Interview by Jim Mitchell

Mining his own troubled childhood, debut feature filmmaker Glendyn Ivin tells the haunting and poetically moving tale of an errant father and the impact that his rugged ways have on his innocent son in Last Ride.

The line between truth and fiction can be a fine one. Just ask Glendyn Ivin. As a young boy growing up in Tamworth in rural NSW, he could never have known that seminal childhood moments and the effects of an absent, emotionally closed father would so poignantly inform and direct his creative adult life.

Fast forward to 2003, when Ivin won the Palme d'Or for Best Short Film at the prestigious Cannes Film Festival for Crackerbag. For Ivin, it was more than just a film about the anticipation of firecracker night. The film contained "a ridiculous amount of detail about my own childhood," says the filmmaker. Crackerbag was about a child and a father, and an absent one at that.

Flash forward to 2009, and a pattern is firmly in motion with the imminent release of Ivin's feature debut, Last Ride, a story about the complex relationship between a father and son.
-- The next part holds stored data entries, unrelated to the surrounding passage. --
(* ===== verification/RestartController.v ===== *)
(** rust/operator-binary/src/restart_controller/statefulset.rs, [start]: the streams
    of events that ask for reconciliations, and reconciliations that wait, read the
    stores and send their patch while more events arrive.

    Of the controller library the model relies on this.  A reflector first takes an
    event to its store and then hands it on.  The objects of a listing are collected
    beside the store, which they replace when the listing ends.  The streams of touched
    and of applied objects have an item for every object that is listed or changed, but
    none for the start and for the end of a listing: the item for a listed object comes
    before the store has the object.  Reconciliations are not started before the
    StatefulSets have been listed once.  A request that is queued is started once the
    object is not being reconciled any more, never twice at a time; the object that is
    handed to the reconciler is the one in the store at that moment. *)

From stdpp Require Import relations.
From S2P Require Import Prelude PyStr Kube Restarter.

(** ** State *)

(** [DeserializeGuard<StatefulSet>]: the metadata can be read even if the object
    cannot. *)
Record guard := mkGuard {
  g_metadata : ObjectMeta;
  g_object : option StatefulSet;
}.

(** [ObjectRef]: namespace and name. *)
Definition ref : Type := option str * option str.
Definition ref_of (g : guard) : ref := (namespace (g_metadata g), name (g_metadata g)).

(** An object that the API server sends has a namespace and a name. *)
Definition guard_ok (g : guard) : Prop :=
  is_Some (namespace (g_metadata g)) ∧ is_Some (name (g_metadata g)) ∧
  ∀ sts, g_object g = Some sts → metadata sts = g_metadata g.

(** Where a reconciliation is: before the ConfigMaps are there, before the Secrets
    are there, waiting for the answer to its patch. *)
Inductive phase :=
  | Started (g : guard)
  | AwaitSecrets (sts : StatefulSet) (ns : str) (annotations : gmap str str)
  | Patching (request : apply_request).

(** The listings under way of the three reflectors, and whether the store of
    StatefulSets is ready. *)
Record watches := mkWatches {
  cm_listing : option Store;
  secret_listing : option Store;
  sts_listing : option (gmap ref guard);
  sts_ready : bool;
}.

Definition unlisted : watches := mkWatches None None None false.

(** The stores of ConfigMaps and Secrets ([None]: not delivered yet; until then they
    are empty), the store of StatefulSets, the requests that wait, the reconciliations
    that run, the annotations that the API server has taken from the controller, and
    the listings. *)
Record system := mkSystem {
  cm_store : option Store;
  secret_store : option Store;
  sts_store : gmap ref guard;
  queue : gset ref;
  running : gmap ref phase;
  applied : gmap ref (gmap str str);
  watching : watches;
}.

Definition initial : system := mkSystem None None ∅ ∅ ∅ ∅ unlisted.

(** ** Reconciling, in parts *)

(** [get_updated_restarter_annotations] up to the second [await], and after it. *)
Definition cms_part (sts : StatefulSet) (ns : str) (cms : Store) : gmap str str :=
  extend cm_prefix ns (ignored ignore_cm_prefix sts) (cm_refs sts) cms ∅.

Definition secrets_part (sts : StatefulSet) (ns : str) (secrets : Store) (m : gmap str str) : gmap str str :=
  extend secret_prefix ns (ignored ignore_secret_prefix sts) (secret_refs sts) secrets m.

(** The parts make up the function. *)
Lemma parts_are_annotations sts ns cms secrets :
  namespace (metadata sts) = Some ns →
  get_updated_restarter_annotations sts (mkCtx (Some cms) (Some secrets))
  = Val (secrets_part sts ns secrets (cms_part sts ns cms)).
Proof. intros H. unfold get_updated_restarter_annotations. by rewrite H. Qed.

(** ** Events of a reflector *)

(** [watcher::Event], and an error. *)
Inductive watch_event (K V : Type) :=
  | Failed | Init | InitApply (k : K) (v : V) | InitDone | Apply (k : K) (v : V) | Delete (k : K).
Arguments Failed {K V}.
Arguments Init {K V}.
Arguments InitApply {K V}.
Arguments InitDone {K V}.
Arguments Apply {K V}.
Arguments Delete {K V}.

Section reflector.
Context {K V : Type} `{Countable K}.

(** A watcher lists only during a listing, and reports changes only outside of one. *)
Definition expected (listing : option (gmap K V)) (ev : watch_event K V) : bool :=
  match ev with
  | Failed | Init => true
  | InitApply _ _ | InitDone => bool_decide (is_Some listing)
  | Apply _ _ | Delete _ => bool_decide (listing = None)
  end.

(** What an event makes of the store and of the listing. *)
Definition reflect (ev : watch_event K V) (store : gmap K V) (listing : option (gmap K V)) :
    gmap K V * option (gmap K V) :=
  match ev with
  | Failed => (store, listing)
  | Init => (store, Some ∅)
  | InitApply k v => (store, insert k v <$> listing)
  | InitDone => (default ∅ listing, None)
  | Apply k v => (<[k := v]> store, listing)
  | Delete k => (delete k store, listing)
  end.

(** [touched_objects] and [applied_objects]. *)
Definition touched (ev : watch_event K V) : bool :=
  match ev with InitApply _ _ | Apply _ _ | Delete _ => true | _ => false end.

Definition applied_object (ev : watch_event K V) : option (K * V) :=
  match ev with InitApply k v | Apply k v => Some (k, v) | _ => None end.

(** A listing ends: what it has found becomes known. *)
Definition ends_listing (ev : watch_event K V) : bool := match ev with InitDone => true | _ => false end.

End reflector.

(** ** Steps *)

(** A ConfigMap or Secret was touched: all StatefulSets known are asked for. *)
Definition trigger (s : system) : gset ref :=
  queue s ∪ list_to_set (trigger_all (g_metadata <$> (map_to_list (sts_store s)).*2)).

Definition set_running (r : ref) (p : phase) (s : system) : system :=
  mkSystem (cm_store s) (secret_store s) (sts_store s) (queue s) (<[r := p]> (running s)) (applied s) (watching s).

(** A reconciliation ends; it is asked for again if it says so. *)
Definition finish (r : ref) (again : bool) (applied' : gmap ref (gmap str str)) (s : system) : system :=
  mkSystem (cm_store s) (secret_store s) (sts_store s)
    (if again then queue s ∪ {[r]} else queue s) (delete r (running s)) applied' (watching s).

Definition requeues (a : action) : bool := match a with AwaitChange => false | Requeue _ => true end.

(** What the controller does by itself, if the API server takes its patches. *)
Inductive internal : system → system → Prop :=
  | start_known r g s :
      sts_ready (watching s) = true → r ∈ queue s → running s !! r = None → sts_store s !! r = Some g →
      internal s (mkSystem (cm_store s) (secret_store s) (sts_store s) (queue s ∖ {[r]})
                    (<[r := Started g]> (running s)) (applied s) (watching s))
  | start_unknown r s :
      sts_ready (watching s) = true → r ∈ queue s → running s !! r = None → sts_store s !! r = None →
      internal s (mkSystem (cm_store s) (secret_store s) (sts_store s) (queue s ∖ {[r]}) (running s) (applied s) (watching s))
  | read_invalid r g s :
      running s !! r = Some (Started g) → g_object g = None →
      internal s (finish r (requeues (error_policy InvalidStatefulSet)) (applied s) s)
  | read_cms r g sts ns cms s :
      running s !! r = Some (Started g) → g_object g = Some sts → namespace (metadata sts) = Some ns →
      cm_store s = Some cms →
      internal s (set_running r (AwaitSecrets sts ns (cms_part sts ns cms)) s)
  | read_secrets r sts ns n m secrets s :
      running s !! r = Some (AwaitSecrets sts ns m) → name (metadata sts) = Some n →
      secret_store s = Some secrets →
      internal s (set_running r (Patching (mkApply ns n (uid (metadata sts)) (secrets_part sts ns secrets m))) s)
  | patch_taken r request s :
      running s !! r = Some (Patching request) →
      internal s (finish r (requeues AwaitChange) (<[r := ap_template_annotations request]> (applied s)) s).

(** An event of the ConfigMaps: the store changes, it is delivered if this is the first
    event, and all StatefulSets known are asked for if an object was touched. *)
Definition cm_event (ev : watch_event (str * str) ObjectMeta) (s : system) : system :=
  let '(store, listing) := reflect ev (default ∅ (cm_store s)) (cm_listing (watching s)) in
  mkSystem (Some store) (secret_store s) (sts_store s) (if touched ev then trigger s else queue s)
    (running s) (applied s)
    (mkWatches listing (secret_listing (watching s)) (sts_listing (watching s)) (sts_ready (watching s))).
In demand after his Cannes victory, Ivin had sifted through several scripts on his way to his first feature. He turned them all down. "The hardest thing to find in a script is something that resonates with you, and something that speaks directly to you," says Ivin from his day job in Melbourne where he works as a director of commercials. "It has to be something that you'll do everything for, for however long, to see it made. I was writing my own script when Last Ride arrived, and it just spoke directly to me. I fell in love with it. I knew that I could make it my own."

In Last Ride, hardened, small time felon, Kev (Hugo Weaving), and his ten-year-old son, Chook (Tom Russell), are on the run from the law after Kev commits a violent crime. As the pair travel to locales from Kev's past, their already fragile, volatile bond is at risk of breaking. Kev struggles to resist the violent example set by his own father, and Chook is faced with an unimaginable moral dilemma. "What do you do about a dad that you love who you know is bad, and who does everything that you've been told is wrong?" says the film's co-producer, Antonia Barnard (The Quiet American, The Painted Veil), from her Sydney office. "How do you deal with that while still being able to love him?"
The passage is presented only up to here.